* **ASSIGNMENT**
Up to and including the line with "- unfold ids.", output the records exactly as they appear.

(Source records)
╔══
Lemma bucket_wf_append me i b x r :
  bucket_wf me i b → (length (KBucket.peers b) < K)%nat → PeerId.wf (PeerInfo.peer_id x) →
  PeerId.bucket_index me (PeerInfo.peer_id x) = Some (Z.of_nat i) →
  PeerInfo.peer_id x ∉ ids (KBucket.peers b) →
  bucket_wf me i (KBucket.mk (KBucket.peers b ++ [x]) r).
Proof.
  intros [Hs Hnd Hpl] Hlt Hx Hxi Hfresh. split; simpl.
  - rewrite length_app. simpl. lia.
  - unfold ids. rewrite map_app. apply NoDup_app. split_and!; [done| |apply NoDup_singleton].
    intros y Hy Hin. apply list_elem_of_singleton in Hin as ->. done.
  - intros q [Hq| ->%list_elem_of_singleton]%elem_of_app; [by apply Hpl|done].
Qed.

Lemma fresh_in_bucket rt i b id :
  wf rt → PeerId.wf id → bucket_index rt id = Some (Z.of_nat i) → buckets rt !! i = Some b →
  id ∉ ids (KBucket.peers b) → contents rt !! id = None.
Proof.
  intros Hwf Hid Hi Hb Hn. rewrite <- get_contents by done. unfold get. rewrite Hi. simpl.
  rewrite Nat2Z.id, Hb. simpl. destruct (KBucket.get id b) as [p|] eqn:Hg; [|done].
  apply get_elem in Hg as [Hp <-]; [|by eapply bw_nodup, (wf_bucket _ Hwf)].
  destruct Hn. by apply list_elem_of_fmap_2.
Qed.

(** The three branches that change the bucket [b] at position [i]. *)
Section Branches.
Context (rt : t) (i : nat) (b : KBucket.t) (now : Z) (id : PeerId.t) (addr : SocketAddr.t).
Context (Hwf : wf rt) (Hid : PeerId.wf id) (Hi : bucket_index rt id = Some (Z.of_nat i)).
Context (Hb : buckets rt !! i = Some b).

Lemma known_branch l1 p l2 :
  KBucket.peers b = l1 ++ p :: l2 → PeerInfo.peer_id p = id →
  let p' := PeerInfo.touch now (PeerInfo.set_addr addr p) in
  let rt' := set_bucket (Z.of_nat i) (KBucket.mk (l1 ++ l2 ++ [p']) (KBucket.last_refresh b)) rt in
  wf rt' ∧ contents rt !! id = Some p ∧ contents rt' = <[id := p']> (contents rt).
Proof.
  intros Hps Hpid p' rt'. pose proof (wf_bucket _ Hwf _ _ Hb) as Hbw.
  assert (PeerInfo.peer_id p ∉ ids (l1 ++ l2)) as Hfr.
  { pose proof (bw_nodup _ _ _ Hbw) as Hnd. rewrite Hps in Hnd. unfold ids in *.
    rewrite map_app in *. simpl in Hnd. rewrite <- Permutation_middle in Hnd.
    by apply NoDup_cons in Hnd as [? _]. }
  destruct (contents_cut rt i b l1 p l2 Hwf Hb Hps) as (rest & Hc & Hn & Hc').
  assert (wf rt') as Hwf'.
  { subst rt'. rewrite <- (add_total_0 (set_bucket _ _ _)). eapply set_bucket_wf; [done..| |].
    - eapply bucket_wf_replace; simpl; try done; by rewrite Hpid.
    - simpl. rewrite Hps, !length_app. simpl. lia. }
  rewrite Hpid in Hc. split_and!; [done|rewrite Hc; apply lookup_insert_eq|].
  rewrite (Hc' _ [_] _ Hwf' ltac:(simpl; by rewrite Nat2Z.id) eq_refl), Hc. simpl. rewrite Hpid.
  symmetry. apply insert_insert_eq.
Qed.

Lemma new_branch :
  id ∉ ids (KBucket.peers b) → (length (KBucket.peers b) < K)%nat →
  let p := PeerInfo.new now id addr in
  let rt' := add_total 1 (set_bucket (Z.of_nat i)
    (KBucket.mk (KBucket.peers b ++ [p]) (KBucket.last_refresh b)) rt) in
  wf rt' ∧ contents rt' = <[id := p]> (contents rt).
Proof.
  intros Hf Hlt p rt'. destruct (all_peers_split rt i b Hb) as (rest & H1 & H2).
  assert (wf rt') as Hwf'.
  { eapply set_bucket_wf; [done..| |].
    - apply bucket_wf_append; try done. by apply (wf_bucket _ Hwf).
    - simpl. rewrite length_app. simpl. lia. }
  split; [done|]. rewrite (contents_perm _ (p :: all_peers rt) Hwf'); [done|].
  unfold all_peers at 1. simpl. rewrite Nat2Z.id, H2, H1. simpl.
  rewrite <- app_assoc. simpl. by rewrite <- Permutation_middle.
Qed.

Lemma evict_branch l1 q l2 :
  id ∉ ids (KBucket.peers b) → KBucket.peers b = l1 ++ q :: l2 →
  let p := PeerInfo.new now id addr in
  let rt' := set_bucket (Z.of_nat i) (KBucket.mk (l1 ++ l2 ++ [p]) (KBucket.last_refresh b)) rt in
  wf rt' ∧ contents rt !! PeerInfo.peer_id q = Some q ∧
  PeerId.bucket_index (local_id rt) (PeerInfo.peer_id q) = PeerId.bucket_index (local_id rt) id ∧
  contents rt' = <[id := p]> (delete (PeerInfo.peer_id q) (contents rt)).
Proof.
  intros Hf Hps p rt'. pose proof (wf_bucket _ Hwf _ _ Hb) as Hbw.
  destruct (contents_cut rt i b l1 q l2 Hwf Hb Hps) as (rest & Hc & Hn & Hc').
  assert (wf rt') as Hwf'.
  { subst rt'. rewrite <- (add_total_0 (set_bucket _ _ _)). eapply set_bucket_wf; [done..| |].
    - eapply bucket_wf_replace; simpl; try done. intros Hin. apply Hf. rewrite Hps.
      unfold ids in *. rewrite map_app in *. simpl. set_solver.
    - simpl. rewrite Hps, !length_app. simpl. lia. }
  assert (q ∈ KBucket.peers b) as Hqb by (rewrite Hps; set_solver).
  split_and!; [done|rewrite Hc; apply lookup_insert_eq| |].
  - unfold bucket_index in Hi. rewrite Hi. by apply (bw_place _ _ _ Hbw).
  - rewrite (Hc' _ [_] _ Hwf' ltac:(simpl; by rewrite Nat2Z.id) eq_refl), Hc. simpl.
    by rewrite delete_insert_id.
Qed.
End Branches.

Lemma insert_refines_map now id addr rt rt' r :
  wf rt → PeerId.wf id → insert now id addr rt = (rt', r) →
  wf rt' ∧ local_id rt' = local_id rt ∧
  insert_spec now (local_id rt) id addr (bucket_full rt id) (contents rt) (contents rt') r.
Proof.
  intros Hwf Hid Hins. unfold insert in Hins. case_bool_decide as Hme.
  { injection Hins as <- <-. split; [done|]. split; [done|]. by apply is_self. }
  destruct (bucket_index_Some rt id Hwf Hid Hme) as (i & b & Hi & Hb).
  assert (bucket_full rt id = KBucket.is_full b) as ->.
  { unfold bucket_full. rewrite Hi. simpl. by rewrite Nat2Z.id, Hb. }
  rewrite Hi, Nat2Z.id, Hb in Hins.
  destruct (KBucket.insert_or_update now _ b) as [b' o] eqn:Ho.
  pose proof (insert_or_update_spec now (PeerInfo.new now id addr) b) as Hspec. rewrite Ho in Hspec.
  inversion Hspec as [l1 p l2 Hps Hpid|Hf Hlt|l1 p l2 Hf Hge Hps Hev|Hf Hge Hnone]; subst;
    injection Hins as <- <-; simpl in *.
  - destruct (known_branch rt i b now id addr Hwf Hid Hi Hb l1 p l2 Hps Hpid) as (Hwf' & Hp & ->).
    split_and!; [done..|by apply is_known].
  - destruct (new_branch rt i b now id addr Hwf Hid Hi Hb Hf Hlt) as (Hwf' & ->).
    split_and!; [done..|]. apply is_new; [done|by eapply fresh_in_bucket|by apply Nat.leb_gt].
  - destruct (evict_branch rt i b now id addr Hwf Hid Hi Hb l1 p l2 Hf Hps) as (Hwf' & Hp & Hidx & ->).
    split_and!; [done..|].
    apply (is_evicting _ _ _ _ _ _ _ p); try done; [by eapply fresh_in_bucket|by apply Nat.leb_le].
  - rewrite set_bucket_same by done. split_and!; [done..|].
    apply is_refused; [done|by eapply fresh_in_bucket|by apply Nat.leb_le|done|].
    intros q p [Hp <-]%contents_elem Hq Hev; [|done]. apply Hnone; [|done].
    apply all_peers_elem in Hp as (j & b2 & Hj & Hp).
    destruct (bw_place _ _ _ (wf_bucket _ Hwf _ _ Hj) p Hp) as [_ Hpl].
    rewrite Hq in Hpl. injection Hpl as Hpl. assert (j = i) as -> by lia. congruence.
Qed.
End Insert.

(** ** The other operations *)
Lemma local_no_bucket rt : wf rt → bucket_index rt (local_id rt) = None.
Proof. intros Hwf. unfold bucket_index. by rewrite bucket_index_log, decide_True by (done || apply Hwf). Qed.

Lemma local_not_in rt : wf rt → contents rt !! local_id rt = None.
Proof.
  intros Hwf. rewrite <- get_contents by (done || apply Hwf). unfold get. by rewrite local_no_bucket.
Qed.

Lemma remove_refines_map id rt rt' r :
  wf rt → PeerId.wf id → remove id rt = (rt', r) →
  wf rt' ∧ local_id rt' = local_id rt ∧ r = contents rt !! id ∧ contents rt' = delete id (contents rt).
Proof.
  intros Hwf Hid Hr. unfold remove in Hr. destruct (decide (id = local_id rt)) as [->|Hne].
  { rewrite local_no_bucket in Hr by done. injection Hr as <- <-. split_and!; [done..| |].
    - by rewrite local_not_in.
    - symmetry. by apply delete_id, local_not_in. }
  destruct (bucket_index_Some rt id Hwf Hid Hne) as (i & b & Hi & Hb).
  rewrite Hi, Nat2Z.id, Hb in Hr. unfold KBucket.remove in Hr.
  destruct (KBucket.find id b) as [idx|] eqn:Hf.
  - apply find_Some in Hf as (l1 & p & l2 & Hps & <- & <-).
    rewrite Hps, vec_remove_middle, list_lookup_middle in Hr by done. injection Hr as <- <-.
    destruct (contents_cut rt i b l1 p l2 Hwf Hb Hps) as (rest & Hc & Hn & Hc').
    match goal with |- wf ?rt' ∧ _ => assert (wf rt') as Hwf' end.
    { eapply set_bucket_wf; [done..| |].
      - eapply bucket_wf_cut; [by apply (wf_bucket _ Hwf)|done].
      - simpl. rewrite Hps, !length_app. simpl. lia. }
    split_and!; [done..| |].
    + rewrite Hc. symmetry. apply lookup_insert_eq.
    + rewrite (Hc' _ [] _ Hwf' ltac:(simpl; by rewrite Nat2Z.id) ltac:(simpl; by rewrite app_nil_r)), Hc.
      simpl. by rewrite delete_insert_id.
  - apply find_None in Hf. pose proof (fresh_in_bucket rt i b id Hwf Hid Hi Hb Hf) as Hn.
    injection Hr as <- <-. rewrite set_bucket_same by done. split_and!; [done..| |].
    + done.
    + symmetry. by apply delete_id.
Qed.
╚══
* **ANSWER BOX**
Lemma bucket_wf_append me i b x r :
  bucket_wf me i b → (length (KBucket.peers b) < K)%nat → PeerId.wf (PeerInfo.peer_id x) →
  PeerId.bucket_index me (PeerInfo.peer_id x) = Some (Z.of_nat i) →
  PeerInfo.peer_id x ∉ ids (KBucket.peers b) →
  bucket_wf me i (KBucket.mk (KBucket.peers b ++ [x]) r).
Proof.
  intros [Hs Hnd Hpl] Hlt Hx Hxi Hfresh. split; simpl.
  - rewrite length_app. simpl. lia.
  - unfold ids. rewrite map_app. apply NoDup_app. split_and!; [done| |apply NoDup_singleton].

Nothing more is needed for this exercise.